4 papers in the library · 135 citations · publishing 2015-2017

Papers

Noribogaine is a G-protein biased κ-opioid receptor agonist.

Neuropharmacology December 1, 2015 Emeline L Maillet, Nicolas Milon, Mari D Heghinian et al. 59 citations

Noribogaine, the main human metabolite of the anti-addictive substance ibogaine, reaches brain concentrations up to 20 μM after a therapeutic dose. Binding experiments and computational simulations indicate it may bind to the orthosteric morphinan site of opioid receptors. Noribogaine is a weak mu opioid receptor antagonist (Ke=20 μM at both G-protein and β-arrestin pathways) but a G-protein biased kappa opioid receptor agonist: 75% as efficacious as dynorphin A at stimulating GDP-GTP exchange (EC50=9 μM) yet only 12% as efficacious at recruiting β-arrestin. It also functionally inhibits dynorphin-induced kappa β-arrestin recruitment (IC50=1 μM), more potent than its G-protein agonism.

Oral noribogaine shows high brain uptake and anti-withdrawal effects not associated with place preference in rodents.

Journal of psychopharmacology (Oxford, England) July 1, 2016 Deborah C Mash, Barbara Ameer, Delphine Prou et al. 29 citations

Oral noribogaine dose dependently reduced naloxone-precipitated morphine withdrawal signs in mice by up to 88% with an ED50 of 13 mg/kg. Noribogaine showed high brain penetration with a brain/blood ratio of 7±1 across all doses tested. In rats, noribogaine up to 100 mg/kg did not produce conditioned place preference, indicating it is not perceived as a hedonic stimulus. Retrospective review of ibogaine studies suggests that differences in route of administration and testing time explain literature discrepancies. Noribogaine, not ibogaine, likely mediates withdrawal-blocking effects and may offer a non-addictive alternative to opiate replacement therapies.

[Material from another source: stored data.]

(** [json.dumps] on the values of the samples: ints, strs that need no
    escape, lists and dicts of them. *)
Fixpoint sample_dumps (v : json) : string :=
  match v with
  | JNull => "null"
  | JBool true => "true"
  | JBool false => "false"
  | JNum (Int k) => str_of_int k
  | JNum (Float _) => "NaN"
  | JStr s => Sample.q s
  | JArr l => "[" ++ String.concat ", " (map sample_dumps l) ++ "]"
  | JObj kv =>
      "{" ++ String.concat ", "
               (map (fun p => Sample.q (fst p) ++ ": " ++ sample_dumps (snd p)) kv)
      ++ "}"
  end%string.

(** What the type structure of a value is, type by type: the placeholder
    of a str, an int, a float and [None]; the int 0 for a bool; the
    structure of its first element for a list; the structure of each value
    under the same key, in the same order, for a dict. *)
Inductive structure_of : json -> json -> Prop :=
| so_none : structure_of JNull JNull
| so_str : forall s, structure_of (JStr s) (JStr EmptyString)
| so_int : forall k, structure_of (JNum (Int k)) (JNum (Int 0))
| so_float : forall q, structure_of (JNum (Float q)) (JNum (Float 0))
| so_bool : forall b, structure_of (JBool b) (JNum (Int 0))
| so_empty : structure_of (JArr []) (JArr [])
| so_first : forall x l y,
    structure_of x y -> structure_of (JArr (x :: l)) (JArr [y])
| so_dict : forall kv kv',
    Forall2 (fun p p' => fst p = fst p' /\ structure_of (snd p) (snd p'))
            kv kv' ->
    structure_of (JObj kv) (JObj kv').

(** A fixture whose text closes the list and goes on with two fields.
    Put in the envelope of the replay path it is the text of a dict with
    three keys, a page that announces a further page. *)
Definition open_fixture_text : string :=
  ("[" ++ Sample.entry_text "a" ++ "], "
   ++ Sample.q "hasNext" ++ ": true, "
   ++ Sample.q "nextSetStartIndex" ++ ": " ++ Sample.q "X")%string.

Definition open_fixture : Env :=
  {| json_loads := fun s =>
       if String.eqb s (wrap_listeOperations open_fixture_text) then
         inr (JObj [("listeOperations", JArr [Sample.entry_json "a"]);
                    ("hasNext", JBool true);
                    ("nextSetStartIndex", JStr "X")])
       else inl JSONDecodeError;
     quote := fun s => s;
     timestamp := Sample.dates;
     read_json_mock := fun name =>
       if String.eqb name "account-7-1_operations_mock.json" then
         inr open_fixture_text
       else inl (OtherError "FileNotFoundError");
     requests_get := Sample.serve [] |}.

(** ** Running the monad *)

Lemma bind_inv {A B : Type} (c : M A) (k : A -> M B) s r s' :
  bind c k s = (r, s') ->
  (exists e, c s = (inl e, s') /\ r = inl e) \/
  (exists a s1, c s = (inr a, s1) /\ k a s1 = (r, s')).
Proof.
  unfold bind. destruct (c s) as [[e | a] s1]; intros H.
  - left. exists e. inversion H; subst. auto.
  - right. exists a, s1. auto.
Qed.

Lemma lift_inv {A : Type} (x : result A) s r s' :
  lift x s = (r, s') -> x = r /\ s' = s.
Proof. unfold lift. intros H; inversion H; auto. Qed.

Lemma ret_inv {A : Type} (a : A) s r s' :
  ret a s = (r, s') -> r = inr a /\ s' = s.
Proof. unfold ret. intros H; inversion H; auto. Qed.
(** ** The monad of methods

    A call returns normally with a result and the new state, or throws (a
    [TypeError] on reading a property of [undefined]) leaving the state as
    it was at the throw.  [OutOfFuel] is the bounded unfolding of the
    watcher recursion running out; [assign_value_total] shows it does not
    happen. *)

Inductive result (A : Type) :=
  | Ok (a : A) (s : Segment)
  | Throw (s : Segment)
  | OutOfFuel.
Arguments Ok {A} a s.
Arguments Throw {A} s.
Arguments OutOfFuel {A}.

Definition M (A : Type) := Segment → result A.

Definition ret {A} (a : A) : M A := λ s, Ok a s.

Definition bind {A B} (m : M A) (k : A → M B) : M B := λ s,
  match m s with
  | Ok a s' => k a s'
  | Throw s' => Throw s'
  | OutOfFuel => OutOfFuel
  end.

Definition throw {A} : M A := λ s, Throw s.
Definition get : M Segment := λ s, Ok s s.
Definition modify (f : Segment → Segment) : M unit := λ s, Ok tt (f s).
Definition emit (e : Effect) : M unit := modify (λ s, with_trace (e :: trace s) s).
Definition when (b : bool) (m : M unit) : M unit := if b then m else ret tt.

Declare Scope seg_scope.
Delimit Scope seg_scope with seg.
Notation "x <- m ;; k" := (bind m (λ x, k))
  (at level 100, m at next level, right associativity) : seg_scope.
Notation "m ;; k" := (bind m (λ _, k))
  (at level 100, right associativity) : seg_scope.
Local Open Scope seg_scope.
Lemma writeAll_loop_trace fuel h data : forall (written : nat) w r w',
  (written <= length data)%nat ->
  (length data - written + length (sched w) <= fuel)%nat ->
  writeAll_loop fuel h data (Z.of_nat (length data)) (Z.of_nat written) w = (r, w') ->
  env w' = env w /\ files w' = files w /\ next_ino w' = next_ino w /\
  exists evs, trace w' = trace w ++ evs /\ sched w' = drop (length evs) (sched w) /\
    write_run (fd h) data written evs /\
    (r = Ret tt /\ all_succeed evs /\ end_offset written evs = length data
     \/ r = Throw (commit_error w' "write" (directory h) (file h) EmptyString)
        /\ ends_in_failure evs (errno w')).
Proof.
  induction fuel as [|fuel IH]; intros written w r w' Hle Hfuel;
    rewrite writeAll_loop_unfold; destruct (Z.of_nat written <? Z.of_nat (length data)) eqn:Hlt.
  - lia.
  - intros H; inv H. repeat split; auto.
    exists []. rewrite app_nil_r. repeat split; auto.
    left. repeat split; [constructor | simpl; lia].
  - rewrite Nat2Z.id, writeAll_buf.
    destruct (sys_write (fd h) (drop written data) w) as [r0 w1] eqn:W.
    pose proof (sys_write_one _ _ _ _ _ W) as (Henv & Htr & Hsch & Hr0).
    pose proof (sys_write_effect _ _ _ _ _ W) as (Hfi & Hni & _ & Hok).
    destruct (r0 <? 0) eqn:Hneg.
    + intros H; inv H. assert (r0 = -1) by lia. subst r0.
      repeat split; auto.
      exists [event (CWrite (fd h) (drop written data)) (-1) w'].
      split; [assumption|].
      split; [simpl length; rewrite drop_S_tail, drop_0; assumption|].
      split; [simpl; repeat split; auto; lia|].
      right. split; [reflexivity|]. exists [], (event (CWrite (fd h) (drop written data)) (-1) w').
      repeat split; constructor.
    + assert (Hnn : r0 <> -1) by lia. destruct (Hok Hnn) as (Hrange & Hfull & _).
      rewrite length_drop in Hrange, Hfull.
      replace (Z.of_nat written + r0) with (Z.of_nat (written + Z.to_nat r0)) by lia.
      intros H. apply IH in H as (Henv' & Hfi' & Hni' & evs & Htr' & Hsch' & Hrun & Hres).
      * repeat split; try congruence.
        exists (event (CWrite (fd h) (drop written data)) r0 w1 :: evs).
        split; [rewrite Htr', Htr, <- app_assoc; reflexivity|].
        split; [simpl length; rewrite drop_S_tail, <- Hsch; assumption|].
        split; [simpl; split; [reflexivity|]; split; [lia|]; right; split; [lia | exact Hrun]|].
        destruct Hres as [(-> & Hall & Hend) | (-> & evs0 & ev & -> & Hev & Herr & Hall)].
        -- left. repeat split; [constructor; assumption | assumption].
        -- right. split; [reflexivity|].
           exists (event (CWrite (fd h) (drop written data)) r0 w1 :: evs0), ev.
           repeat split; auto. constructor; assumption.
      * lia.
      * rewrite Hsch. destruct (sched w) as [|ft s] eqn:S0; simpl in *.
        -- specialize (Hfull eq_refl). lia.
        -- lia.
  - intros H; inv H. repeat split; auto.
    exists []. rewrite app_nil_r. repeat split; auto.
    left. repeat split; [constructor | simpl; lia].
Qed.
(** Rounding is monotone against a representable number, from below... *)
Lemma binary_round_above :
  Zpos mx * 2 ^ (ex - ez) <= Zpos P ->
  above s mx ex (binary_round prec emax s P ez).
Proof.
  intros Hle.
  destruct (bounded_spec mx ex Hbounded) as (Hdx & Hex & Hcanon).
  destruct (digits2_bounds mx) as [Xlo Xhi].
  destruct (digits2_bounds P) as [Plo Phi].
  set (d := Zpos (digits2_pos P)) in *.
  set (a := ex - ez) in *.
  assert (Ha : 0 <= a) by (unfold a; lia).
  assert (HA : 0 < 2 ^ a) by (apply Z.pow_pos_nonneg; lia).
  destruct (binary_round_cases s P ez (proj1 Hez))
    as [(Hd & mz & f & Hf & Hf' & Hmz & Hdz & ->)
       |(Hd & mt & rem & up & HP & Hrem & Hmt & Hup & ->)]; fold d in Hd.
  - (* exact *)
    apply above_round_result. unfold mag_le.
    destruct (Z.eq_dec ex f) as [Heq|Hne].
    + right. split; [exact Heq|].
      replace (ez - f) with 0 in Hmz by lia.
      replace a with 0 in Hle by (unfold a; lia). simpl in Hmz, Hle. lia.
    + exfalso.
      assert (Hx53 : Zpos (digits2_pos mx) = 53) by lia.
      rewrite Hx53 in Xlo. change (2 ^ (53 - 1)) with 4503599627370496 in Xlo.
      destruct (digits2_bounds mz) as [_ Zhi].
      assert (Zhi' : Zpos mz < 2 ^ 53).
      { eapply Z.lt_le_trans; [exact Zhi|]. apply Z.pow_le_mono_r; lia. }
      change (2 ^ 53) with 9007199254740992 in Zhi'.
      set (b := ez - f) in *.
      assert (Hb : 0 <= b) by (unfold b; lia).
      assert (HB : 0 < 2 ^ b) by (apply Z.pow_pos_nonneg; lia).
      assert (HAB : 2 <= 2 ^ a * 2 ^ b).
      { rewrite <- Z.pow_add_r by lia. apply pow2_ge_2. unfold a, b. lia. }
      nia.
  - (* inexact *)
    fold d in HP, Hrem |- *.
    set (k := d - 53) in *.
    assert (Hk : 0 < k) by (unfold k; lia).
    assert (HK : 0 < 2 ^ k) by (apply Z.pow_pos_nonneg; lia).
    change (2 ^ 52) with 4503599627370496 in *.
    change (2 ^ 53) with 9007199254740992 in *.
    assert (Hgoal : ex < ez + k \/ (ex = ez + k /\ Zpos mx <= mt)).
    { destruct (Z.lt_trichotomy ex (ez + k)) as [Hlt|[Heq|Hgt]]; [now left| |].
      - right. split; [exact Heq|].
        replace a with k in Hle by (unfold a; lia). nia.
      - exfalso.
        assert (Hx53 : Zpos (digits2_pos mx) = 53) by lia.
        rewrite Hx53 in Xlo. change (2 ^ (53 - 1)) with 4503599627370496 in Xlo.
        replace a with (k + (a - k)) in Hle by lia.
        rewrite Z.pow_add_r in Hle by (unfold a; lia).
        assert (HC : 2 <= 2 ^ (a - k)) by (apply pow2_ge_2; unfold a; lia).
        set (K := 2 ^ k) in *. set (C := 2 ^ (a - k)) in *.
        assert (H1 : Zpos mx * C * K < (mt + 1) * K) by lia.
        apply Z.mul_lt_mono_pos_r in H1; [|exact HK].
        assert (H2 : Zpos mx * 2 <= Zpos mx * C) by (apply Z.mul_le_mono_nonneg_l; lia).
        lia. }
    destruct (Z.eqb_spec (mt + Z.b2z up) 9007199254740992) as [Hcarry|Hnocarry].
    + apply above_round_result. unfold mag_le. left. lia.
    + apply above_round_result. unfold mag_le.
      destruct Hgoal as [Hlt|[Heq Hm]]; [left; lia|right].
      split; [lia|]. destruct up; cbn [Z.b2z] in *; lia.
Qed.
(** * The execution and verification pipeline of the AI operations assistant

    A shallow embedding of [agents/executor.py] (the step executor with its
    retry loop, function inference and parameter projection, and the plan
    executor), of [agents/verifier.py] (the decision tree of the result
    verifier and its deterministic formatters), of the request handler of
    [main.py] and of the handlers of [tools/github_tool.py], followed by
    the properties the specification states about them and by further
    properties of the code.

    Conventions of the embedding.
    - Python values that travel through the pipeline (step parameters,
      handler payloads, error fields) are JSON-like and are terms of
      [pyval]; a float is held as its binary64 bit pattern.
    - A Python [str] is the [string] of its UTF-8 bytes.
    - What the interpreter supplies and the sources do not define (case
      mapping, [str()] of a non-string, [int()] and [float()], the iteration
      order of a [set]) is a field of the class [PyRuntime].
    - Tool handlers and the text-generation client act on the outside world:
      they are transitions of an abstract [World], and every such transition
      is recorded in a [trace].
    - A raised exception is an instance of [Exception], the class the
      [except] clauses of the sources catch; [time.sleep] returns normally.
    - Logging is omitted: it has no effect on the values returned. *)

From Stdlib Require Import ZArith String Ascii List.
From stdpp Require Import gmap strings list pretty.

Open Scope string_scope.
Open Scope Z_scope.

Set Warnings "-register-all".

(** ** Python values *)

Inductive pyval : Type :=
| PNone
| PBool (b : bool)
| PInt (z : Z)
| PFloat (bits : Z)
| PStr (s : string)
| PList (l : list pyval)
| PDict (d : list (string * pyval)).

(** [d.get(key)] on an insertion-ordered dict with string keys. *)
Fixpoint dict_get (key : string) (d : list (string * pyval)) : option pyval :=
  match d with
  | [] => None
  | (k, v) :: rest => if String.eqb k key then Some v else dict_get key rest
  end.

(** [key in d]. *)
Definition dict_has (key : string) (d : list (string * pyval)) : bool :=
  match dict_get key d with Some _ => true | None => false end.

(** Python truth value. A float, given by its binary64 bit pattern, is false
    exactly when it is [+0.0] or [-0.0]. *)
Definition truthy (v : pyval) : bool :=
  match v with
  | PNone => false
  | PBool b => b
  | PInt z => negb (z =? 0)
  | PFloat bits => negb (Z.land bits (2 ^ 63 - 1) =? 0)
  | PStr s => negb (String.eqb s "")
  | PList l => match l with [] => false | _ => true end
  | PDict d => match d with [] => false | _ => true end
  end.

(** [needle in hay] for two strings. *)
Definition contains (needle hay : string) : bool :=
  match index 0 needle hay with Some _ => true | None => false end.

(** The outcome of [int(v)] or [float(v)]: a value, a [ValueError] or
    [TypeError], or any other exception (with its text). *)
Inductive conversion : Type :=
| Converted (v : pyval)
| Rejected
| Failed (text : string).

Class PyRuntime : Type := {
  str_lower : string → string;
  str_upper : string → string;
  str_title : string → string;
  py_repr : pyval → string;
  py_int : pyval → conversion;
  py_float : pyval → conversion;
  set_to_list : gset string → list string;
  set_to_list_NoDup : ∀ s, NoDup (set_to_list s);
  set_to_list_elem_of : ∀ s x, x ∈ set_to_list s ↔ x ∈ s
}.

(** [f"{v}"]: a string is inserted as it is, anything else through [str()]. *)
Definition fmt `{PyRuntime} (v : pyval) : string :=
  match v with
  | PStr s => s
  | PNone => "None"
  | _ => py_repr v
  end.

(** [f"{name}"] for a name that is a string or [None]. *)
Definition fmt_name (name : option string) : string :=
  match name with
  | Some s => s
  | None => "None"
  end.

(** ** Plans, steps and step results *)

Record Step : Type := {
  s_step_id : pyval;
  s_tool : option string;
  s_function : string;
  s_action : string;
  s_parameters : gmap string pyval
}.

Record Plan : Type := {
  p_task : string;
  p_steps : list Step
}.

Record StepResult : Type := {
  r_step_id : pyval;
  r_tool : string;
  r_function : string;
  r_action : string;
  r_success : bool;
  r_data : pyval;
  r_error : pyval;
  r_attempts : Z
}.

Definition with_attempts (n : Z) (r : StepResult) : StepResult :=
  {| r_step_id := r_step_id r; r_tool := r_tool r; r_function := r_function r;
     r_action := r_action r; r_success := r_success r; r_data := r_data r;
     r_error := r_error r; r_attempts := n |}.

Definition with_error (e : pyval) (r : StepResult) : StepResult :=
  {| r_step_id := r_step_id r; r_tool := r_tool r; r_function := r_function r;
     r_action := r_action r; r_success := r_success r; r_data := r_data r;
     r_error := e; r_attempts := r_attempts r |}.

Definition with_success (payload : pyval) (r : StepResult) : StepResult :=
  {| r_step_id := r_step_id r; r_tool := r_tool r; r_function := r_function r;
     r_action := r_action r; r_success := true; r_data := payload;
     r_error := r_error r; r_attempts := r_attempts r |}.

(** The [results] dict of [execute_plan], without its start time. The key
    [error] is set for an empty plan only, for which [tools_used] is still
    the empty set. *)
Record ExecutionReport : Type := {
  x_plan : Plan;
  x_step_results : list StepResult;
  x_tools_used : list string;
  x_total_steps : Z;
  x_successful_steps : Z;
  x_failed_steps : Z;
  x_execution_time : pyval;
  x_error : option string
}.

(** ** The outside world *)

(** What a call of a handler produced: its return value, or the text
    [str(e)] of the [Exception] it raised. *)
Inductive outcome : Type :=
| Returned (v : pyval)
| Raised (text : string).

(** What the pipeline did to the outside world: it called a handler with
    the projected parameters, it slept between two attempts, or it consulted
    the text-generation capability. *)
Inductive event : Type :=
| Invoked (tool_name function_name : string) (args : gmap string pyval) (out : outcome)
| Slept
| Generated.

Section World.

Context {World : Type}.

Record Env : Type := {
  world : World;
  trace : list event
}.

Definition record_event (e : event) (w : World) (env : Env) : Env :=
  {| world := w; trace := trace env ++ [e] |}.

(** ** The capability registry *)

Definition handler : Type := gmap string pyval → World → outcome * World.

Record function_info : Type := {
  fi_description : string;
  fi_parameters : list string;
  fi_handler : option handler
}.

Record tool_info : Type := {
  ti_name : string;
  ti_description : string;
  ti_functions : gmap string function_info
}.

(** [TOOL_INFO] of [tools/github_tool.py]; its three handlers query the
    GitHub REST API. *)
Definition GITHUB_TOOL_INFO
    (search_repositories get_repository_details get_user_repos : handler) : tool_info :=
  {| ti_name := "github";
     ti_description :=
       "GitHub API integration for searching and retrieving repository information";
     ti_functions :=
       <["search_repositories" :=
           {| fi_description := "Search GitHub repositories by keyword";
              fi_parameters := ["query"; "limit"];
              fi_handler := Some search_repositories |}]>
       (<["get_repository_details" :=
           {| fi_description := "Get detailed information about a specific repository";
              fi_parameters := ["owner"; "repo"];
              fi_handler := Some get_repository_details |}]>
       (<["get_user_repos" :=
           {| fi_description := "Get public repositories for a GitHub user";
              fi_parameters := ["username"; "limit"];
              fi_handler := Some get_user_repos |}]> ∅)) |}.

(** [TOOLS_REGISTRY] of [tools/__init__.py]. The weather and news tool
    descriptions are imported from modules that are not among the sources;
    they are parameters here. *)
Definition TOOLS_REGISTRY (GITHUB WEATHER_TOOL_INFO NEWS_TOOL_INFO : tool_info)
    : gmap string tool_info :=
  <["github" := GITHUB]> (<["weather" := WEATHER_TOOL_INFO]> (<["news" := NEWS_TOOL_INFO]> ∅)).

(** ** The executor agent *)

Section Executor.

Context `{PyRuntime}.

(** [self.tools_registry] and [self.max_retries]; [pause] is the effect of
    [time.sleep(self.retry_delay)], and [elapsed w0 w1] is
    [round(time.time() - start, 2)] for a plan started in [w0] and ended in
    [w1]. *)
Variable tools_registry : gmap string tool_info.
Variable max_retries : Z.
Variable pause : World → World.
Variable elapsed : World → World → pyval.

Definition has_key (key : string) (parameters : gmap string pyval) : bool :=
  bool_decide (is_Some (parameters !! key)).

Definition _infer_function (tool_name : string) (step : Step) : option string :=
  let parameters := s_parameters step in
  let action := str_lower (s_action step) in
  if String.eqb tool_name "github" then
    if has_key "owner" parameters && has_key "repo" parameters then
      Some "get_repository_details"
    else if has_key "username" parameters then
      Some "get_user_repos"
    else
      Some "search_repositories"
  else if String.eqb tool_name "weather" then
    if has_key "lat" parameters && has_key "lon" parameters then
      Some "get_weather_by_coordinates"
    else
      Some "get_current_weather"
  else if String.eqb tool_name "news" then
    if contains "headline" action || contains "top" action then
      Some "get_top_headlines"
    else
      Some "search_news"
  else
    None.
(** Of three distinct prices only the middle one is within the band. *)
Lemma trois_prix_distincts (a b c : Q) :
  a < b -> b < c -> serie_elaguee [a; b; c] = [b].
Proof.
  intros Hab Hbc.
  assert (Ht : trie [a; b; c] = [a; b; c]).
  { unfold trie. cbn [fold_right insere].
    rewrite (Qle_bool_vrai b c) by now apply Qlt_le_weak.
    cbn [insere]. rewrite (Qle_bool_vrai a b) by now apply Qlt_le_weak.
    reflexivity. }
  assert (Hq1 : quantile [a; b; c] 0.05 = Some (a + (b - a) * (0.05 * 2 - 0))).
  { unfold quantile. rewrite Ht. reflexivity. }
  assert (Hq99 : quantile [a; b; c] 0.95 = Some (b + (c - b) * (0.95 * 2 - 1))).
  { unfold quantile. rewrite Ht. reflexivity. }
  unfold serie_elaguee. rewrite Hq1, Hq99.
  unfold Dvf.dans_bande, ge_float, le_float. cbn [filter].
  rewrite (Qle_bool_faux _ a) by lra.
  rewrite (Qle_bool_vrai _ b) by lra.
  rewrite (Qle_bool_vrai b) by lra.
  rewrite (Qle_bool_faux c), andb_false_r by lra.
  reflexivity.
Qed.

(** Of two distinct prices none is within the band. *)
Lemma deux_prix_distincts (a b : Q) :
  a < b -> serie_elaguee [a; b] = [] /\ serie_elaguee [b; a] = [].
Proof.
  intros Hab.
  assert (Ht : trie [a; b] = [a; b]).
  { unfold trie. cbn [fold_right insere].
    now rewrite (Qle_bool_vrai a b) by now apply Qlt_le_weak. }
  assert (Ht' : trie [b; a] = [a; b]).
  { unfold trie. cbn [fold_right insere].
    now rewrite (Qle_bool_faux b a) by assumption. }
  assert (Hq : forall l, trie l = [a; b] -> l <> [] ->
                 quantile l 0.05 = Some (a + (b - a) * (0.05 * 1 - 0)) /\
                 quantile l 0.95 = Some (a + (b - a) * (0.95 * 1 - 0))).
  { intros l Hl Hne. unfold quantile. destruct l; [congruence|].
    rewrite Hl. split; reflexivity. }
  split.
  - destruct (Hq [a; b] Ht) as [H1 H2]; [discriminate|].
    unfold serie_elaguee. rewrite H1, H2.
    unfold Dvf.dans_bande, ge_float, le_float. cbn [filter].
    rewrite (Qle_bool_faux _ a) by lra.
    rewrite (Qle_bool_faux b), andb_false_r by lra.
    reflexivity.
  - destruct (Hq [b; a] Ht') as [H1 H2]; [discriminate|].
    unfold serie_elaguee. rewrite H1, H2.
    unfold Dvf.dans_bande, ge_float, le_float. cbn [filter].
    rewrite (Qle_bool_faux b), andb_false_r by lra.
    rewrite (Qle_bool_faux _ a) by lra.
    reflexivity.
Qed.

Section SansRepli.
Context {np : Numpy}.

(** C3, as the code has it.  Whenever the band keeps at least one price,
    the DVF analyser returns the statistics of the kept prices and of
    nothing else, however few they are: there is no return to the
    untrimmed prices. *)
Theorem C3_statistiques_sur_la_serie_elaguee (df : DataFrame) :
  lignes df <> [] ->
  serie_elaguee (valeur_sur_surface df) <> [] ->
  exists st,
    stats_de (serie_elaguee (valeur_sur_surface df)) = Retour st /\
    nb_transactions st = List.length (serie_elaguee (valeur_sur_surface df)) /\
    Dvf.analyser_marche df =
      (Retour (mean (serie_elaguee (valeur_sur_surface df)),
               Some (figure_dvf
                       (moyenne_par_annee
                          (annees_elaguees df)
                          (serie_elaguee (valeur_sur_surface df)))),
               Some st,
               mk_df (lignes df) (Some (valeur_sur_surface df)) (annee df)),
       []).
Proof.
  intros Hne Hsc. rewrite (dvf_analyser_forme df Hne).
  destruct (stats_de (serie_elaguee (valeur_sur_surface df))) as [st|e] eqn:E.
  - exists st. split; [reflexivity|]. split; [|reflexivity].
    destruct (stats_de_inv _ _ E) as (? & ? & ? & ? & _ & _ & _ & _ & ->).
    reflexivity.
  - apply stats_de_leve in E as [E _]. contradiction.
Qed.
(** * A byte trie with bounded, directional range iteration

    Shallow embedding of the pointer trie ([node], [Put], [Get], [Delete],
    [Range]) and of the traversal engine it is walked with.

    Conventions of the embedding:
    - a Go [byte] is a [Byte.byte]; bytes are ordered by [Byte.to_N];
    - a Go [[]byte] that may be [nil] is an [option (list byte)];
    - a [*node[V]] owned by its parent is the sub-tree itself; a mutation
      through the pointer is a functional update of that sub-tree;
    - a pointer kept aside while walking (the prune anchor of [Delete]) is
      the list of child indices that leads to it from the root;
    - a Go [panic] is the [Panicked] outcome;
    - an [iter.Seq] is a function that pushes its elements into a [yield]
      which threads the consumer's state and answers whether to go on. *)

From Stdlib Require Import Strings.Byte NArith ZArith Lia.
From Stdlib Require Import Strings.String.
From stdpp Require Import base list sorting.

Noribogaine reduces nicotine self-administration in rats.

Journal of psychopharmacology (Oxford, England) June 1, 2015 Qing Chang, Taleen Hanania, Deborah C Mash et al. 26 citations

Noribogaine, a drug that acts on opioid receptors, nicotinic receptors, and serotonin transporters, was tested for its ability to reduce nicotine self-administration in adult male rats. After training to self-administer nicotine intravenously, rats received oral doses of noribogaine (12.5, 25, or 50 mg/kg), vehicle, varenicline, or saline. Noribogaine dose-dependently decreased nicotine self-administration by up to 64% compared to saline-treated levels, matching the effectiveness of 1.7 mg/kg varenicline. At the highest dose, noribogaine reduced food pellet self-administration by only 23%, indicating greater specificity for nicotine. The findings suggest noribogaine may be a promising treatment for nicotine dependence.

Anxiolytic-like effects of noribogaine in zebrafish.

Behavioural brain research July 14, 2017 Allan V Kalueff, Aleksandra Kaluyeva, Emeline L Maillet 21 citations

Noribogaine, the main psychoactive metabolite of ibogaine, produces robust anxiolytic-like behavior in adult zebrafish without affecting locomotion. In a 5-minute novel tank test following acute 20-minute immersion in 1, 5, or 10 mg/L noribogaine, treated fish spent more time and made more transitions to the top half compartment and showed fewer freezing bouts compared to controls. These results indicate noribogaine modulates components of the acute stress response related to emotionality and anxiety, suggesting it may be a potentially useful non-sedative anxiolytic agent.